Interactions between RNA polymerase and the "core recognition element" counteract pausing

Abstract

Transcription elongation is interrupted by sequences that inhibit nucleotide addition and cause RNA polymerase (RNAP) to pause. Here, by use of native elongating transcript sequencing (NET-seq) and a variant of NET-seq that enables analysis of mutant RNAP derivatives in merodiploid cells (mNET-seq), we analyze transcriptional pausing genome-wide in vivo in Escherichia coli. We identify a consensus pause-inducing sequence element, G₋₁₀Y₋₁G(+1) (where -1 corresponds to the position of the RNA 3' end). We demonstrate that sequence-specific interactions between RNAP core enzyme and a core recognition element (CRE) that stabilize transcription initiation complexes also occur in transcription elongation complexes and facilitate pause read-through by stabilizing RNAP in a posttranslocated register. Our findings identify key sequence determinants of transcriptional pausing and establish that RNAP-CRE interactions modulate pausing.

Fig. 1. Identification of consensus PE

A. Sequence logo for consensus PE from NET-seq.
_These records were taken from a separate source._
(* ===== verification/FrameLoop.v ===== *)
(** * The frame loop

    The loop body that [infer_uploaded_video] (lines 114-119) and
    [infer_uploaded_webcam] (lines 135-140) of [src/utils.py] share: read a
    frame; on success infer and show it; otherwise release the capture and
    leave the loop.  The theorems describe a whole run of the loop under
    any loop test that lets an opened capture through: what the world is
    when the feed ends after [n] good frames, what it is when the
    inference of a frame raises, and that on a feed that ends the loop
    needs only finitely many iterations. *)

From Stdlib Require Import ZArith QArith.
From stdpp Require Import base option list strings gmap.
From S2P Require Import Prelude Image Streamlit Backend Capture World Inference.
Close Scope Q_scope.

Section FrameLoop.
Context `{Backend}.
Context (conf : Q) (model : Model) (st_frame vid_cap : nat).
Implicit Types (w : World) (c : Capture) (frames : list Image)
  (grs : list (Image * Results)).

(** ** The code *)

(** One iteration: [success, image = vid_cap.read()], then the [if]. *)
Definition frame_step : M World loop_ctl :=
  r <- cap_read vid_cap ;;
  match r with
  | Some image =>
      _display_detected_frames conf model st_frame image ;;
      ret Continue
  | None =>
      cap_release vid_cap ;;
      ret Break
  end.

(** ** Specification of a run *)

(** Frame [f] infers to [gr]. *)
Definition infers (f : Image) (gr : Image * Results) : Prop :=
  infer_frame conf model f = inr gr.

(** The world after the frames with inference results [grs] were shown,
    one after the other, in the slot. *)
Definition play (grs : list (Image * Results)) (w : World) : World :=
  foldl (λ w gr, show_frame conf model st_frame gr w) w grs.

(** ** One iteration, on each branch *)

Lemma frame_step_frame w c image gr :
  caps w !! vid_cap = Some c → cap_opened c = true →
  cap_feed c (cap_pos c) = Some image → infers image gr →
  frame_step w =
  (Ok Continue,
   show_frame conf model st_frame gr
     (with_caps (<[vid_cap := capture_advance 1 c]>) w)).
Proof.
  intros Hc Ho Hf Hi. unfold frame_step, cap_read, bind.
  rewrite (on_capture_lookup _ _ _ c Hc), (capture_read_frame c image Ho Hf).
  simpl. by rewrite (display_ok _ _ _ _ gr _ Hi).
Qed.

Lemma frame_step_end w c :
  caps w !! vid_cap = Some c → capture_read c = (None, c) →
  frame_step w = (Ok Break, with_caps (<[vid_cap := capture_release c]>) w).
Proof.
  intros Hc Hr. unfold frame_step, cap_read, cap_release, bind.
  rewrite (on_capture_lookup _ _ _ c Hc), Hr; simpl.
  rewrite (on_capture_lookup _ _ _ c); simpl.
  - by rewrite with_caps_insert_insert.
  - apply list_lookup_insert_eq. by eapply lookup_lt_Some.
Qed.

Lemma frame_step_raises w c image e :
  caps w !! vid_cap = Some c → cap_opened c = true →
  cap_feed c (cap_pos c) = Some image → infer_frame conf model image = inl e →
  ∃ w', frame_step w = (Raise e, w') ∧ page w' = page w ∧
        caps w' = <[vid_cap := capture_advance 1 c]> (caps w).
Proof.
  intros Hc Ho Hf Hi. unfold frame_step, cap_read, bind.
  rewrite (on_capture_lookup _ _ _ c Hc), (capture_read_frame c image Ho Hf).
  simpl.
  destruct (display_raises conf model st_frame image e
              (with_caps (<[vid_cap := capture_advance 1 c]>) w) Hi)
    as (w' & -> & Hp & Hcaps).
  by exists w'.
Qed.

(** An iteration runs no loop of its own. *)
Lemma frame_step_terminates w : terminated (frame_step w).1.
Proof.
  unfold frame_step, cap_read, cap_release, on_capture, bind.
  destruct (caps w !! vid_cap) as [c|]; [|done]; simpl.
  destruct (capture_read c).1 as [image|]; simpl.
  - pose proof (display_terminates conf model st_frame image
                  (with_caps <[vid_cap:=(capture_read c).2]> w)) as Ht.
    by destruct (_display_detected_frames _ _ _ _ _) as [[]?].
  - by destruct (_ !! vid_cap).
Qed.

(** The three ways an iteration can end. *)
Lemma frame_step_cases w c :
  caps w !! vid_cap = Some c →
  (∃ w', frame_step w = (Ok Break, w')) ∨
  (∃ e w', frame_step w = (Raise e, w')) ∨
  (∃ image w', frame_step w = (Ok Continue, w') ∧
     cap_feed c (cap_pos c) = Some image ∧
     caps w' !! vid_cap = Some (capture_advance 1 c)).
Proof.
  intros Hc. destruct (cap_opened c) eqn:Ho.
  2: { left. eexists. apply (frame_step_end w c Hc).
       by apply capture_read_closed. }
  destruct (cap_feed c (cap_pos c)) as [image|] eqn:Hf.
  2: { left. eexists. apply (frame_step_end w c Hc).
       by apply capture_read_end. }
  right. destruct (infer_frame conf model image) as [e|gr] eqn:Hi.
  - left. destruct (frame_step_raises w c image e Hc Ho Hf Hi) as (w' & ? & _).
    by exists e, w'.
  - right. exists image. eexists. split; [by apply (frame_step_frame w c image gr)|].
    split; [done|]. rewrite show_frame_caps. by apply (with_caps_insert_lookup _ c).
Qed.

(** An iteration keeps the loader's state, whatever its outcome. *)
Lemma frame_step_keeps_loader : keeps_loader frame_step.
Proof.
  unfold frame_step. keeps_loader_tac. apply display_keeps_loader.
Qed.

(** ** Playing frames *)

Lemma play_nil w : play [] w = w.
Proof. reflexivity. Qed.

Lemma play_cons gr grs w :
  play (gr :: grs) w = play grs (show_frame conf model st_frame gr w).
Proof. reflexivity. Qed.

Lemma play_snoc grs gr w :
  play (grs ++ [gr]) w = show_frame conf model st_frame gr (play grs w).
Proof. unfold play. by rewrite foldl_app. Qed.

Lemma play_with_caps f grs w :
  play grs (with_caps f w) = with_caps f (play grs w).
Proof.
  revert w. induction grs as [|gr grs IH]; intros w; [done|].
  by rewrite !play_cons, show_frame_with_caps, IH.
Qed.

Lemma play_caps grs w : caps (play grs w) = caps w.
Proof.
  revert w. induction grs as [|gr grs IH]; intros w; [done|].
  by rewrite play_cons, IH.
Qed.

Lemma play_inferences grs w :
  inferences (play grs w) =
  inferences w ++ ((λ gr, (model, gr.1, conf)) <$> grs).
Proof.
  revert w. induction grs as [|gr grs IH]; intros w.
  - simpl. by rewrite app_nil_r.
  - by rewrite play_cons, IH, show_frame_inferences, fmap_cons, <- app_assoc.
Qed.

Lemma play_elems grs w : elems (page (play grs w)) = elems (page w).
Proof.
  revert w. induction grs as [|gr grs IH]; intros w; [done|].
  by rewrite play_cons, IH.
Qed.

Lemma play_errors grs w :
  error_reports (page (play grs w)) = error_reports (page w).
Proof. apply error_reports_elems, play_elems. Qed.

Lemma play_inputs grs w : inputs (play grs w) = inputs w.
Proof.
  revert w. induction grs as [|gr grs IH]; intros w; [done|].
  by rewrite play_cons, IH.
Qed.

Lemma play_slots_length grs w :
  length (slots (page (play grs w))) = length (slots (page w)).
Proof.
  revert w. induction grs as [|gr grs IH]; intros w; [done|].
  by rewrite play_cons, IH, show_frame_slots_length.
Qed.

(** After playing, the slot shows the last frame played. *)
Lemma play_shown grs gr w :
  st_frame < length (slots (page w)) →
  shown (play (grs ++ [gr]) w) st_frame =
  Some (ImageBox (FromArray (plot gr.2)) VIDEO_CAPTION BGR true).
Proof.
  intros Hs. rewrite play_snoc. apply show_frame_shown.
  by rewrite play_slots_length.
Qed.

(** Playing leaves every other slot alone. *)
Lemma play_shown_ne grs slot w :
  st_frame ≠ slot → shown (play grs w) slot = shown w slot.
Proof.
  intros Hs. revert w. induction grs as [|gr grs IH]; intros w; [done|].
  by rewrite play_cons, IH, show_frame_shown_ne.
Qed.

(** ** A run of the loop *)

Section Run.
Context (cond : M World bool).
Hypothesis cond_opened : ∀ w c,
  caps w !! vid_cap = Some c → cap_opened c = true → cond w = (Ok true, w).

(** The feed ends after [frames], each of which infers: the loop shows
    them all in order, releases the capture once, and returns. *)
Lemma frame_loop_exhausts frames grs :
  Forall2 infers frames grs →
  ∀ fuel w c,
    caps w !! vid_cap = Some c → cap_opened c = true →
    feeds (cap_feed c) (cap_pos c) frames →
    cap_feed c (length frames + cap_pos c) = None →
    length frames < fuel →
    while_loop fuel cond frame_step w =
    (Ok tt,
     with_caps
       (<[vid_cap := capture_release (capture_advance (length frames) c)]>)
       (play grs w)).
Proof.
  induction 1 as [|f gr frames grs Hi _ IH];
    intros [|fuel] w c Hc Ho Hfeed Hend Hfuel; simpl in Hfuel; try lia;
    rewrite while_loop_unfold, (cond_opened w c Hc Ho).
  - rewrite (frame_step_end w c Hc (capture_read_end c Hend)).
    by rewrite capture_advance_0.
  - destruct Hfeed as [Hf Hfeed].
    rewrite (frame_step_frame w c f gr Hc Ho Hf Hi).
    rewrite (IH fuel _ (capture_advance 1 c)).
    + rewrite play_cons, show_frame_with_caps, play_with_caps.
      rewrite with_caps_insert_insert, capture_advance_advance.
      by rewrite Nat.add_1_r.
    + by apply (with_caps_insert_lookup _ c).
    + done.
    + done.
    + simpl in Hend |- *. by rewrite <- Nat.add_succ_r in Hend.
    + lia.
Qed.

(** The inference of the frame after [frames] raises: the loop shows
    [frames], then raises that exception with the capture still open and
    unreleased. *)
Lemma frame_loop_raises frames grs bad e :
  Forall2 infers frames grs →
  infer_frame conf model bad = inl e →
  ∀ fuel w c,
    caps w !! vid_cap = Some c → cap_opened c = true →
    feeds (cap_feed c) (cap_pos c) (frames ++ [bad]) →
    length frames < fuel →
    ∃ w', while_loop fuel cond frame_step w = (Raise e, w') ∧
          page w' = page (play grs w) ∧
          caps w' =
          <[vid_cap := capture_advance (S (length frames)) c]> (caps w).
Proof.
  intros Hall Hbad. induction Hall as [|f gr frames grs Hi _ IH];
    intros [|fuel] w c Hc Ho Hfeed Hfuel; simpl in Hfuel; try lia;
    rewrite while_loop_unfold, (cond_opened w c Hc Ho);
    destruct Hfeed as [Hf Hfeed].
  - destruct (frame_step_raises w c bad e Hc Ho Hf Hbad) as (w' & -> & ? & ?).
    by exists w'.
  - rewrite (frame_step_frame w c f gr Hc Ho Hf Hi).
    destruct (IH fuel (show_frame conf model st_frame gr
                (with_caps (<[vid_cap := capture_advance 1 c]>) w))
                (capture_advance 1 c)) as (w' & -> & Hp & Hcaps);
      [by apply (with_caps_insert_lookup _ c) | done | done | lia |].
    exists w'. split; [done|]. split.
    + by rewrite Hp, play_cons, show_frame_with_caps, play_with_caps.
    + rewrite Hcaps; simpl. rewrite list_insert_insert_eq.
      by rewrite capture_advance_advance, Nat.add_1_r.
Qed.

(** The feed still hands out frames when the fuel is spent: every unit of
    fuel went into one shown frame, and the capture is still open. *)
Lemma frame_loop_out_of_fuel frames grs :
  Forall2 infers frames grs →
  ∀ w c,
    caps w !! vid_cap = Some c → cap_opened c = true →
    feeds (cap_feed c) (cap_pos c) frames →
    while_loop (length frames) cond frame_step w =
    (OutOfFuel,
     with_caps (<[vid_cap := capture_advance (length frames) c]>)
       (play grs w)).
Proof.
  induction 1 as [|f gr frames grs Hi _ IH]; intros w c Hc Ho Hfeed.
  - cbn [length]. rewrite while_loop_0, (cond_opened w c Hc Ho).
    by rewrite capture_advance_0, play_nil, (with_caps_insert_id _ c).
  - destruct Hfeed as [Hf Hfeed]. simpl length.
    rewrite while_loop_unfold, (cond_opened w c Hc Ho).
    rewrite (frame_step_frame w c f gr Hc Ho Hf Hi).
    rewrite (IH _ (capture_advance 1 c));
      [| by apply (with_caps_insert_lookup _ c) | done | done].
    rewrite play_cons, show_frame_with_caps, play_with_caps.
    rewrite with_caps_insert_insert, capture_advance_advance.
    by rewrite Nat.add_1_r.
Qed.

End Run.

(** ** Termination *)

Section Termination.
Context (cond : M World bool).
Hypothesis cond_pure : ∀ w, terminated (cond w).1 ∧ (cond w).2 = w.

(** On a feed that fails [n] frames ahead, [n + 1] iterations are enough,
    whatever the inferences do. *)
Lemma frame_loop_terminates n :
  ∀ fuel w c,
    caps w !! vid_cap = Some c → cap_feed c (n + cap_pos c) = None →
    n < fuel →
    terminated (while_loop fuel cond frame_step w).1.
Proof.
  induction n as [|n IH]; intros [|fuel] w c Hc Hend Hfuel; try lia;
    rewrite while_loop_unfold;
    destruct (cond_pure w) as [Ht Hw];
    destruct (cond w) as [[[]|?|] w1]; simpl in *; try done; subst w1;
    destruct (frame_step_cases w c Hc)
      as [(w' & ->) | [(e & w' & ->) | (image & w' & -> & Hf & Hc')]];
    try done.
  - by rewrite Hend in Hf.
  - apply (IH fuel w' (capture_advance 1 c)); [done | | lia].
    simpl. by rewrite Nat.add_succ_r.
Qed.

End Termination.

End FrameLoop.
Red, bases with ≥0.2 bit sequence-information content. B. In vitro transcription assays with consensus PEs and mutant PEs. Top, templates. Bottom, results. +29, RNA before addition of UTP; +46, RNA in TEC at PE; RT, read-through RNA; red, consensus PE bases.

Fig. 2. Contributions of individual base pairs of consensus PE

A. In vitro transcription assays with yrbL PE derivatives. Red, consensus PE bases. B. Schematic representation of TEC in pre-translocated state at consensus PE (top) and TEC in post-translocated state at consensus PE (bottom). White boxes, DNA; gray boxes, RNA; gray shading, RNAP; red, consensus PE bases; i and i+1, RNAP active-center i and i+1 sites.

Fig. 3. Sequence-specific RNAP-G_CRE interactions modulate pausing

A. Structural organization of TEC in post-translocated state at consensus PE (left) and RPo in transcription initiation at promoter containing consensus CRE (right; 21). The presence in each case of an unpaired G at downstream end of nontemplate strand of transcription bubble suggests the possibility of equivalent sequence-specific interactions between RNAP core and the G. Red at left, bases of the consensus PE; red at right, G_CRE. B. Results of fluorescence-detected equilibrium assays (top) and kinetic (bottom) assays of interactions of RNAP derivatives with nucleic-acid scaffolds containing G, A, T, or an abasic site (X) at position corresponding to G_CRE. ntDNA, nontemplate-strand DNA; tDNA template-strand DNA. C. Sequence logos for consensus PE with RNAP-β^WT (top; 0.4 bit sequence-information content at G_CRE) and RNAP-β^D446A (bottom; 1 bit of sequence-information content at G_CRE), as defined by mNET-seq. Red, bases with ≥0.2 bit sequence information content. D. Pause-capture efficiencies of RNAP β^WT (left panels) and RNAP β^D446A (right panels) at yrbL PE and gltP PE in vitro. +29, RNA before addition of UTP; +46, RNA in TEC at PE; asterisks, RNA in TECs at additional sites where RNAP β^D446A exhibits higher pause-capture efficiency than RNAP β^WT; RT, read-through RNA; red, consensus PE bases.

Fig. 4. Sequence-specific RNAP-G_CRE interactions modulate translocation bias

A. Structural organization of TEC in pre-translocated state at consensus PE (left; unfavorable RNAP-CRE interaction) and TEC in post-translocated state at consensus PE (right; favorable RNAP-CRE interaction). PPi, pyrophosphate. B. Nucleic-acid scaffolds used for translocation-bias assays. Asterisk, radiolabel on RNA 5′ end; box, position corresponding to G_CRE; red, consensus PE base. C. Translocational bias for RNAP β^WT and RNAP β^D446A on nucleic-acid scaffolds containing G or T at position corresponding to G_CRE. Gel images show pyrophosphorolysis reaction progress from 0-30 min. 9-nt, scaffold; 8-nt, product of pyrophosphorolysis; 10-nt, product of “chase” reaction with GTP (+1G template) or UTP (+1T template). Graph shows fraction of unaltered scaffold (mean±SEM; 3 measurements) as function of time.